第39話
ーーど、どう言う事だ?どうして……アレがこんな所に。
観客席の1階と2階の間に設けられた貴賓室の一室、他の大司教に混ざり椅子の背にもたれ掛かりながら気もそぞろに試合を見ていた男の頬を、焦燥感が汗と化して滑り落ちた。
ーーいや、落ち着けアルドル。これは彼を捕らえ損ねた失策を挽回するチャンスではないか。
教国からタナシ寺院へと、定例監査の名目で訪れたのがつい数日前。
その道中で捕獲失敗の報を受け、仕方無く滞在期間を消費する為だけに大会への招待を受けたが、本心では泥臭い田舎試合などに男は興味すら無かった。
だがそれが偶然とはいえ、5年前に教国から消失した実験体の発見に繋がった事は彼にとって僥倖となった。
ーーアレがどういう存在なのか、こちらの連中にはまだ気付かれてはいない筈。となれば私が処分を名目に……。
素早く居並ぶ大司教達の反応を盗み見、態度を変えずに如何に実験体を回収するか頭の中で計画を練り、彼は他の大司教に所用が出来たとだけ手短かに伝え、通路の奥にある一室へと足早に動きだした。
その半刻後ーー
嫌な気分だけの試合が済み待機室にいた俺達の元へサシャがやって来た。
サシャの話だと‘‘彼女”は奴隷では無く武器として登録されていたらしい。
それも予選前に棺の中身を検めた時からあの姿だった為に、遺体を使った呪法具という認識で手続きが成されていたそうだ。
然し、‘‘彼女”が生きていた事で話は一転、生体兵器に近い‘‘彼女”を『自分達が厳重に管理する!』と所有権を主張する派と、争いの火種になるまえに『処分するべきだ!』と主張する処分派に、大会委員会の中で議論が真っ二つに対立してしまったらしい。
んで、何で俺に来たのかって〜と、大会中の利権は勝者が主張出来るってルールが存在するらしく、人道的な観点からも俺が所有権を主張してくれないかというのだ。
「はぁ〜、そうは言われてもなぁ……。

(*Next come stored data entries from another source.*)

(** The shape of every result of [normalize_text]: tokens of lowercase word
    characters and apostrophes, joined by single spaces. *)
Lemma normalize_text_shape s :
  ∃ ws, list_ascii_of_string (normalize_text s) = join [" "%char] ws
        ∧ Forall token ws
        ∧ Forall (Forall normal_char) ws.
Proof.
  exists (normal_tokens (list_ascii_of_string s)). unfold normalize_text.
  rewrite list_ascii_of_string_of_list_ascii.
  auto using normal_tokens_token, normal_tokens_normal.
Qed.

(** C6. [normalize_text] is idempotent: normalising an already normalised
    string returns it unchanged. *)
Theorem normalize_text_idempotent (s : string) :
  normalize_text (normalize_text s) = normalize_text s.
Proof.
  unfold normalize_text.
  rewrite list_ascii_of_string_of_list_ascii, normalize_chars_idem.
  reflexivity.
Qed.

(** ** Edit distance and error rates *)

Section LevenshteinFacts.
Context {A : Type} `{EqDecision A}.
Implicit Types (s t : list A) (x y : A).

Lemma lev_nil_r s : jiwer.lev s [] = length s.
Proof. destruct s; reflexivity. Qed.

Lemma lev_cons x s y t :
  jiwer.lev (x :: s) (y :: t)
  = Nat.min (Nat.min (S (jiwer.lev s (y :: t))) (S (jiwer.lev (x :: s) t)))
            (jiwer.subst_cost x y + jiwer.lev s t).
Proof. reflexivity. Qed.

Lemma subst_cost_same x : jiwer.subst_cost x x = 0.
Proof. unfold jiwer.subst_cost. case_decide; congruence. Qed.

Lemma subst_cost_le x y : (jiwer.subst_cost x y ≤ 1)%nat.
Proof. unfold jiwer.subst_cost. case_decide; lia. Qed.

Lemma lev_same s : jiwer.lev s s = 0.
Proof.
  induction s as [|x s IH]; [reflexivity|].
  rewrite lev_cons, IH, subst_cost_same. lia.
Qed.

Lemma lev_zero_inv s t : jiwer.lev s t = 0 → s = t.
Proof.
  revert t. induction s as [|x s IH]; intros [|y t] Hlev.
  - reflexivity.
  - discriminate.
  - rewrite lev_nil_r in Hlev. discriminate.
  - rewrite lev_cons in Hlev.
    assert (Hcost : jiwer.subst_cost x y + jiwer.lev s t = 0) by lia.
    unfold jiwer.subst_cost in Hcost. case_decide; [|lia].
    subst. f_equal. apply IH. lia.
Qed.

Lemma lev_common_prefix a s t :
  (jiwer.lev (a ++ s) (a ++ t) ≤ jiwer.lev s t)%nat.
Proof.
  induction a as [|c a IH]; [reflexivity|].
  cbn [app]. rewrite lev_cons, subst_cost_same. lia.
Qed.

(** One substituted element costs exactly one edit. *)
Lemma lev_one_substitution a x y b :
  x ≠ y → jiwer.lev (a ++ x :: b) (a ++ y :: b) = 1.
Proof.
  intros Hxy.
  assert (Hle : (jiwer.lev (a ++ x :: b) (a ++ y :: b) ≤ 1)%nat).
  { etrans; [apply lev_common_prefix|].
    rewrite lev_cons, lev_same. pose proof (subst_cost_le x y). lia. }
  destruct (jiwer.lev (a ++ x :: b) (a ++ y :: b)) as [|n] eqn:Hlev; [|lia].
  apply lev_zero_inv, app_inv_head in Hlev. congruence.
Qed.

Lemma rows_spec s t : jiwer.rows s t = map (jiwer.lev s) (jiwer.suffixes t).
Proof.
  induction s as [|x s IH]; cbn [jiwer.rows].
  - induction t as [|y t IHt]; [reflexivity|]. cbn. f_equal. exact IHt.
  - rewrite IH. clear IH. induction t as [|y t IHt].
    + cbn. rewrite lev_nil_r. reflexivity.
    + cbn [jiwer.suffixes map].
      destruct t as [|z t'].
      * cbn [jiwer.suffixes map jiwer.next_row].
        rewrite lev_cons, !lev_nil_r. reflexivity.
      * cbn [jiwer.suffixes map] in *. cbn [jiwer.next_row].
        cbn [jiwer.next_row] in IHt. rewrite IHt, (lev_cons x s y).
        reflexivity.
Qed.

」
いきなりな話に一人では決められないからと、皆で相談する猶予をもらいサシャには部屋の外で待ってもらうとして、みんなの意見を聞く。
「僕は処分が相当だと思う。別の誰かが同じ事を繰り返すかもって可能性もあるし、危険度は未知数だからな。」
キースは処分派に賛成らしい。控え席から見てただけでも、何かしらの畏怖を感じたんだろう。

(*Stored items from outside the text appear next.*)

(** The runnable [execute_study] starts, by the priority of its
    [if r_scripts: ... elif py_scripts: ... else: ...]. *)
Inductive runnable_run (request : ExecutionRequest)
  : outcome json -> list event -> Prop :=
| run_r_script script rest o evs :
    glob E (study_dir_of request) ".R" = script :: rest ->
    script_run E "Rscript" "R" script (exec_dir_of request)
      (log_file_of request) (Request.parameters request)
      (Request.timeout request) o evs ->
    runnable_run request o evs
| run_python_script script rest o evs :
    glob E (study_dir_of request) ".R" = [] ->
    glob E (study_dir_of request) ".py" = script :: rest ->
    script_run E "python3" "Python" script (exec_dir_of request)
      (log_file_of request) (Request.parameters request)
      (Request.timeout request) o evs ->
    runnable_run request o evs
| run_default o evs :
    glob E (study_dir_of request) ".R" = [] ->
    glob E (study_dir_of request) ".py" = [] ->
    default_run (log_file_of request) o evs ->
    runnable_run request o evs.

(** The three records [execute_study] writes to [status.json]. *)
Definition running_status (request : ExecutionRequest) (w : world)
  : ExecutionStatus :=
  {| study_id := Request.study_id request;
     execution_id := Request.execution_id request;
     status := "running";
     created_at := utcnow_at E (clock_reads w);
     completed_at := None;
     error_message := None;
     results_available := false |}.

Definition completed_status (request : ExecutionRequest) (w : world)
  : ExecutionStatus :=
  set_results_available true
    (set_completed_at (Some (utcnow_at E (S (clock_reads w))))
       (set_status "completed" (running_status request w))).

Definition failed_status (request : ExecutionRequest) (w : world) (e : exn)
  : ExecutionStatus :=
  set_completed_at (Some (utcnow_at E (S (clock_reads w))))
    (set_error_message (Some (str E e))
       (set_status "failed" (running_status request w))).

Definition study_not_found_error : exn :=
  HTTPException 404 "Study not found".

(** The three ways [execute_study] ends, each with all its effects. *)
Inductive study_run (request : ExecutionRequest) (w : world)
  : outcome ExecutionStatus -> list event -> Prop :=
| study_not_found :
    listdir E (study_dir_of request) = None ->
    study_run request w
      (Raised (HTTPException 500
                 ("Execution failed: " +:+ str E study_not_found_error)))
      [EvMkdir (exec_dir_of request);
       EvPutStatus (status_file_of request) (running_status request w);
       EvPutStatus (status_file_of request)
         (failed_status request w study_not_found_error)]
| study_completed results evs :
    listdir E (study_dir_of request) ≠ None ->
    runnable_run request (Returned results) evs ->
    study_run request w
      (Returned (completed_status request w))
      ([EvMkdir (exec_dir_of request);
        EvPutStatus (status_file_of request) (running_status request w)]
       ++ evs
       ++ [EvPutResults (results_file_of request) results;
           EvPutStatus (status_file_of request)
             (completed_status request w)])
| study_failed e evs :
    listdir E (study_dir_of request) ≠ None ->
    runnable_run request (Raised e) evs ->
    study_run request w
      (Raised (HTTPException 500 ("Execution failed: " +:+ str E e)))
      ([EvMkdir (exec_dir_of request);
        EvPutStatus (status_file_of request) (running_status request w)]
       ++ evs
       ++ [EvPutStatus (status_file_of request)
             (failed_status request w e)]).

「私は人ならば容易く命を奪うべきでは無い…と思います。……例えば誰かが、適切な処置と責任を持って所有するなら…そちらの方がいいと思います。」
メイアはサシャよりと言うか、らしいと言えばらしい答え方だ。
「私は断固反対だ!あれは、人がどうこう出来る物では無い!ユージが危険を冒す必要など無い。」
ニアはやっぱりと言うか、当然な結論で処分派か…。
リリアはどうなんだろう?
「わらわにはアレをどうこうしはると言うのは、決めかねますなぁ。せやけどサシャはんが言う様に、ユージが所有するのが一番ええと思いますぇ。」
ーーいやいや、リリアさん俺を買い被り過ぎじゃね?
ーーそれに、俺が所有するって事の方が大会委員会にとったら、もっと問題になるんじゃ無いのか?
とりあえず一通りの意見を聞き、その辺りの事は如何なのかと通路に待機していたサシャに確認してみようと声を掛ける前に、俺が所有すると結論が出たと勝手に感違いした彼女になし崩し的に議論をしている会議室とかに連れて行かれた。
「いい事、所有権をしっかり主張して!後は私が援護してあげるから。」
「いや、ちょ…話を……。」
部屋に着くまで何度も話し掛けた言葉を遮り、一方的に捲し立てられ続けげんなりとしている間に、いきなり扉を開けやがった。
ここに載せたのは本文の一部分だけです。